Journalist Auletta offers insight on Google

Ken Auletta, best-selling author and award-winning journalist for The New Yorker, talked about his profiles of powerful media moguls, pondered the future of information and offered advice to USC Annenberg School for Communication & Journalism students on Sept. 22.
“I like to think of what I do as visiting other planets,” Auletta said during a Visions and Voices event featuring insights he gained while researching his book Googled: The End of the World as We Know It.
“I wanted to visit ‘planet Google’ and understand their culture and their views,” he said. “One of the most important things I learned is what an engineer does. Half the employees of Google are engineers. Engineers begin with an attitude that the old ways of doing things are inefficient.”
Then, Auletta said, Google engineers ask: “Why not?”
Why not collect all the information from news sources and make it free? Why not offer free telephones? Why not offer free television via YouTube? Why not offer free software stored in a cloud instead of paying for Microsoft’s wares in a package?
The emerging empire’s way of doing things disrupted existing technology and the world of business.
Meanwhile, traditional news media were slow to react to Google’s disruptive technology. “They leaned back. They tended to complain that the digital world was out to kill them – that ‘oh, woe is me.’ And they didn’t invest in digital technology.”
Now traditional media are mired in a colossal “math problem” of how to produce professional content when online advertising nets so much less money than traditional advertising, he said. Traditional publishers are facing a similar quandary as they integrate digital publishing that generates less revenue. E-books, as Auletta pointed out, are a lot cheaper than hardcover books.
But the two worlds of digital and traditional media are moving closer together, which Auletta said is a reason for optimism.
“If you go to Google today, you can buy movies, you see professional ads, and YouTube is making a profit. Google has figured out through YouTube they can compete with Netflix, which is exactly what they want to do,” said Auletta, who added that Amazon and Apple are taking similar paths. “But where do they get the content? They have to go to traditional media companies – Hollywood studios and networks, cable companies – to buy that content. Just as Netflix does.”
The recent developments signal a shift in Google’s theory that all information should be free – an assertion that “terrorized newspapers and traditional media companies,” Auletta said.
“A generation is being taught that information is not free. You want to read a book, a newspaper, a magazine or watch TV or a movie – you have to pay for it. If you don’t, there aren’t going to be any more Martin Scorseses making movies, if you can’t make a living at it.”

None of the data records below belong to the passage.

(** One of the loops: the first hit scores once. *)
Definition first_hit (hit : bytes -> bool) (words : list bytes) (points : Z) (reason : bytes) : Z * list bytes :=
  match filter (fun w => hit w = true) words with
  | [] => (0, [])
  | w :: _ => (points, [reason ++ w])
  end.

Definition plus_score (a b : Z * list bytes) : Z * list bytes := (fst a + fst b, snd a ++ snd b).

Definition compute_dlp_score (filename content_type : bytes) (size : Z) : Z * list bytes :=
  let name_lc := to_ascii_lowercase filename in
  let mime_lc := to_ascii_lowercase content_type in
  let mb := Z.quot size (1024 * 1024) in
  let parts :=
    [first_hit (fun e => str_ends e name_lc) HIGH_RISK_EXT 60 (str "Executable extension ");
     first_hit (fun e => str_ends e name_lc) ARCHIVE_EXT 25 (str "Archive extension ");
     first_hit (fun t => str_contains t name_lc) SENSITIVE_TOKENS 40 (str "Sensitive-looking name token: ");
     if existsb (fun e => str_ends e name_lc) [str ".docm"; str ".xlsm"; str ".pptm"] then (30, [str "Macro-enabled Office document"]) else (0, []);
     if existsb (fun e => str_contains e mime_lc) [str "executable"; str "x-msdownload"; str "x-msi"]
     then (40, [str "Executable MIME type: " ++ content_type]) else (0, []);
     if 100 <=? mb then (25, [str "Large file (" ++ int_to_string mb ++ str " MiB)"])
     else if 25 <=? mb then (10, [str "Medium-large file (" ++ int_to_string mb ++ str " MiB)"]) else (0, [])] in
  let '(score, reasons) := foldl plus_score (0, []) parts in
  (if 100 <? score then 100 else score, reasons).

(** ** State *)

(** A row of [outbound_shares], the columns that take part; the wrapped key
    and the path of the staged file are there or cleared. *)
Record Share : Type := mk_share {
  requester : Z;
  filename : bytes;
  size : Z;
  justification : option bytes;
  dlp_score : Z;
  status : OutboundShareStatus;
  decided_by : option Z;
  decision_reason : option bytes;
  download_token : option Z;
  sealed_dek : bool;
  storage_path : bool;
  downloaded_at : option Z;
  created_at : Z;
  expires_at : Z;
  purged_at : option Z;
  av_status : Verdict }.

Inductive channel : Type := ByLink | ByBrowser.

Inductive event : Type :=
| EvSubmitted (id requester : Z) (requires_approval : bool) (verdict : Verdict) (now : Z)
| EvDecided (id approver : Z) (approve super listed : bool)
| EvDelivered (id receiver : Z) (admin : bool) (by_ : channel) (now : Z).

(** [approvers] is [outbound_share_approvers], [staged] the files on disk,
    [sweep] and [removal] what the purge worker has read and not yet done,
    [gated] the browser downloads between their submission and delivery, with
    the users of their sessions. *)
Record State : Type := mk_state {
  shares : gmap Z Share;
  approvers : gset Z;
  staged : gset Z;
  sweep : list (Z * bool);
  removal : list Z;
  gated : list (Z * Z);
  events : list event }.

Definition set_share (id : Z) (s : Share) (st : State) : State :=
  mk_state (<[id := s]> (shares st)) (approvers st) (staged st) (sweep st) (removal st) (gated st) (events st).
Definition unstage (id : Z) (st : State) : State :=
  mk_state (shares st) (approvers st) (staged st ∖ {[id]}) (sweep st) (removal st) (gated st) (events st).
Definition log (e : event) (st : State) : State :=
  mk_state (shares st) (approvers st) (staged st) (sweep st) (removal st) (gated st) (events st ++ [e]).
Definition set_gated (l : list (Z * Z)) (st : State) : State :=
  mk_state (shares st) (approvers st) (staged st) (sweep st) (removal st) l (events st).
Definition set_work (sw : list (Z * bool)) (rm : list Z) (st : State) : State :=
  mk_state (shares st) (approvers st) (staged st) sw rm (gated st) (events st).

(** ** Submission *)

Definition validate_outbound_justification (requires_approval : bool) (justification : option bytes) : result ShareError unit :=
  if negb requires_approval then Ok tt
  else if (char_count (trim (default [] justification)) <? MIN_OUTBOUND_JUSTIFICATION_LEN)%nat then
    Err (Validation (str "A justification of at least 10 characters is required for outbound shares unless the approval bypass is enabled for your account."))
  else Ok tt.

Record Upload : Type := mk_upload {
  up_user : Z; up_filename : bytes; up_content_type : bytes; up_size : Z; up_justification : option bytes; up_verdict : Verdict }.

Another encouraging sign comes from traditional media heavyweights “learning to throw things against the wall to see what sticks,” Auletta said. And the audience is open to those experiments.
He pointed out that The New York Times, just two quarters after instituting an online subscription requirement, has a half-million online subscribers. “That’s a very encouraging sign that maybe the world and the culture is changing, and people will be more willing to pay for information.”
Auletta offered advice for journalism students to keep in mind as they build their careers. Even though they will have to “do it all” by reporting, recording, blogging and transmitting – they must remember to develop the skill of listening as they gather information.
“Otherwise,” he said, “you’re not going to be able to hear what people say, and you’re not going to be able to report what the truth is.”
Auletta’s audience, which included USC alumni, staff and faculty from schools across campus, also got some life lessons from the author who has profiled media heavyweights Bill Gates, Rupert Murdoch, Harvey Weinstein and Ted Turner.
“There are two types of people in this world. There are people who lean back. They tend to be pessimists. They see the glass as half-empty. The other person leans forward, wakes up with a sense of optimism, doesn’t blame other people for their woes, sees a problem as an opportunity – not as something that’s defeating them.
“What kind of person do you want to be?”